Using the records below, transcribe word for word the stretch from the line that contains "(gmap str pyval))" through the line that contains "intros Ht E. unfold replay_row, bind in E.", both end lines included, and nothing else.

Record extracts.
╔══

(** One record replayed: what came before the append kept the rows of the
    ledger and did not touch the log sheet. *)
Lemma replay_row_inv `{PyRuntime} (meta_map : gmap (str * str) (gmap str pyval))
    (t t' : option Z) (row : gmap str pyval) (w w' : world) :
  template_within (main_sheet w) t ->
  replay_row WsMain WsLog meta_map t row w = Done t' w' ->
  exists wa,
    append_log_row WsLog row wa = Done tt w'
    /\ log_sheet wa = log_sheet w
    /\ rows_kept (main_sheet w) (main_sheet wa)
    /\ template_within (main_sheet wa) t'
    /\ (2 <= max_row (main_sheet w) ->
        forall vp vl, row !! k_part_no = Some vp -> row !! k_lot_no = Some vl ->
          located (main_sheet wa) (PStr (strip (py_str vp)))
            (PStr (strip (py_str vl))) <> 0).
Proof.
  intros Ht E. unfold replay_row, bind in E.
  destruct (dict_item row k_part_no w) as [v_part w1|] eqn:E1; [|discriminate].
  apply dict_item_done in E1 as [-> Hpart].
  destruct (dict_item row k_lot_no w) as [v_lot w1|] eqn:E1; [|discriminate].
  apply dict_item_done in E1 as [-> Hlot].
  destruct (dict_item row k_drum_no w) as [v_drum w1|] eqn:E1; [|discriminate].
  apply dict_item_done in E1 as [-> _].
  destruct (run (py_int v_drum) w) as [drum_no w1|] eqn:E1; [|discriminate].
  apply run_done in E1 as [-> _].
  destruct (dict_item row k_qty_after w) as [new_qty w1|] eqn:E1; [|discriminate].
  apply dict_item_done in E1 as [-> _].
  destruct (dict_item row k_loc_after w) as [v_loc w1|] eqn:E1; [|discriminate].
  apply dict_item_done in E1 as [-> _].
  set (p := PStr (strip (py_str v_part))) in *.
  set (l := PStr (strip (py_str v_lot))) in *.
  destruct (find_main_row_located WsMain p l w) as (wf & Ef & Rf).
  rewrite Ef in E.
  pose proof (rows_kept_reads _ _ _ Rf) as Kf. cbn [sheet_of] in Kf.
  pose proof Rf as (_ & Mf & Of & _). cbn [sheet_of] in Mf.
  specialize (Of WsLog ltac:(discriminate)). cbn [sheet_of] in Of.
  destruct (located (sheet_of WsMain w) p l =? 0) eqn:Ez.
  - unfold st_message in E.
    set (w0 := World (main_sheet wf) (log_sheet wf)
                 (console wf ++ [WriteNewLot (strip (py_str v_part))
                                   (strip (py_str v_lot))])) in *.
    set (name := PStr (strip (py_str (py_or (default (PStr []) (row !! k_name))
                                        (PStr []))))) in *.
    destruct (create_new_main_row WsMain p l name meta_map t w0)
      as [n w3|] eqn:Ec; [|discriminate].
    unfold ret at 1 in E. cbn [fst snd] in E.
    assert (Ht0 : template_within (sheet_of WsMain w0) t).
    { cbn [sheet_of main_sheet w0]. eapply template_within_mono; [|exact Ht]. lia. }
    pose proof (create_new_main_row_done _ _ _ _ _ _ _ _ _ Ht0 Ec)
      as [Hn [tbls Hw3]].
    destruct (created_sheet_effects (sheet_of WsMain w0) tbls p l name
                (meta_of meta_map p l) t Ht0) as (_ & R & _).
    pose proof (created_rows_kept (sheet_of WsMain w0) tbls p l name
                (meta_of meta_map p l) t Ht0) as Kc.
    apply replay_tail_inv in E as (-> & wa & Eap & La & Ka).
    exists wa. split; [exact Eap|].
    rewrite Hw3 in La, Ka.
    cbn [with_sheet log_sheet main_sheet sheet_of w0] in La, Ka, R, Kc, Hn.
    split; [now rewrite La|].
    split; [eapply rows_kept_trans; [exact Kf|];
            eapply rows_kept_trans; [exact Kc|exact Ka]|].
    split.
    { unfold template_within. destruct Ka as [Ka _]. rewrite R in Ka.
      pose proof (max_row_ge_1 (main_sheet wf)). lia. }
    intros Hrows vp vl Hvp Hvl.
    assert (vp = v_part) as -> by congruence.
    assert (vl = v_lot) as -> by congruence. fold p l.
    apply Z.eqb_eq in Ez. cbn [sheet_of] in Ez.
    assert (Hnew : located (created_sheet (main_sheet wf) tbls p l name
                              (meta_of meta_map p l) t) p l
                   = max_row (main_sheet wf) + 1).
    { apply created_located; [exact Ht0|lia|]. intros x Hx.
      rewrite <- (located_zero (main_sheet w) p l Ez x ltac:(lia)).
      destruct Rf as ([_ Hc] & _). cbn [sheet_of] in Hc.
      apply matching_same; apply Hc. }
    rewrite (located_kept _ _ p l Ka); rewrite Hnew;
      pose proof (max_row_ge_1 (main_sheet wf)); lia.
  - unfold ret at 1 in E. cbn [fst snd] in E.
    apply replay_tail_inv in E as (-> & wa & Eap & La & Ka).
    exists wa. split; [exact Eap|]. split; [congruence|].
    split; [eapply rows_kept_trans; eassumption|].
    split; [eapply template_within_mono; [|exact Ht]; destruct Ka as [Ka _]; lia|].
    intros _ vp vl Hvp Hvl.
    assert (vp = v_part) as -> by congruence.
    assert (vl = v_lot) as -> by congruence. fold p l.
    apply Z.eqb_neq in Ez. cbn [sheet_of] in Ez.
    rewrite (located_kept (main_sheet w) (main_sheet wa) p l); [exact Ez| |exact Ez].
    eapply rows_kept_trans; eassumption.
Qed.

╚══

Solved problem.
Lemma replay_row_inv `{PyRuntime} (meta_map : gmap (str * str) (gmap str pyval))
    (t t' : option Z) (row : gmap str pyval) (w w' : world) :
  template_within (main_sheet w) t ->
  replay_row WsMain WsLog meta_map t row w = Done t' w' ->
  exists wa,
    append_log_row WsLog row wa = Done tt w'
    /\ log_sheet wa = log_sheet w
    /\ rows_kept (main_sheet w) (main_sheet wa)
    /\ template_within (main_sheet wa) t'
    /\ (2 <= max_row (main_sheet w) ->
        forall vp vl, row !! k_part_no = Some vp -> row !! k_lot_no = Some vl ->
          located (main_sheet wa) (PStr (strip (py_str vp)))
            (PStr (strip (py_str vl))) <> 0).
Proof.
  intros Ht E. unfold replay_row, bind in E.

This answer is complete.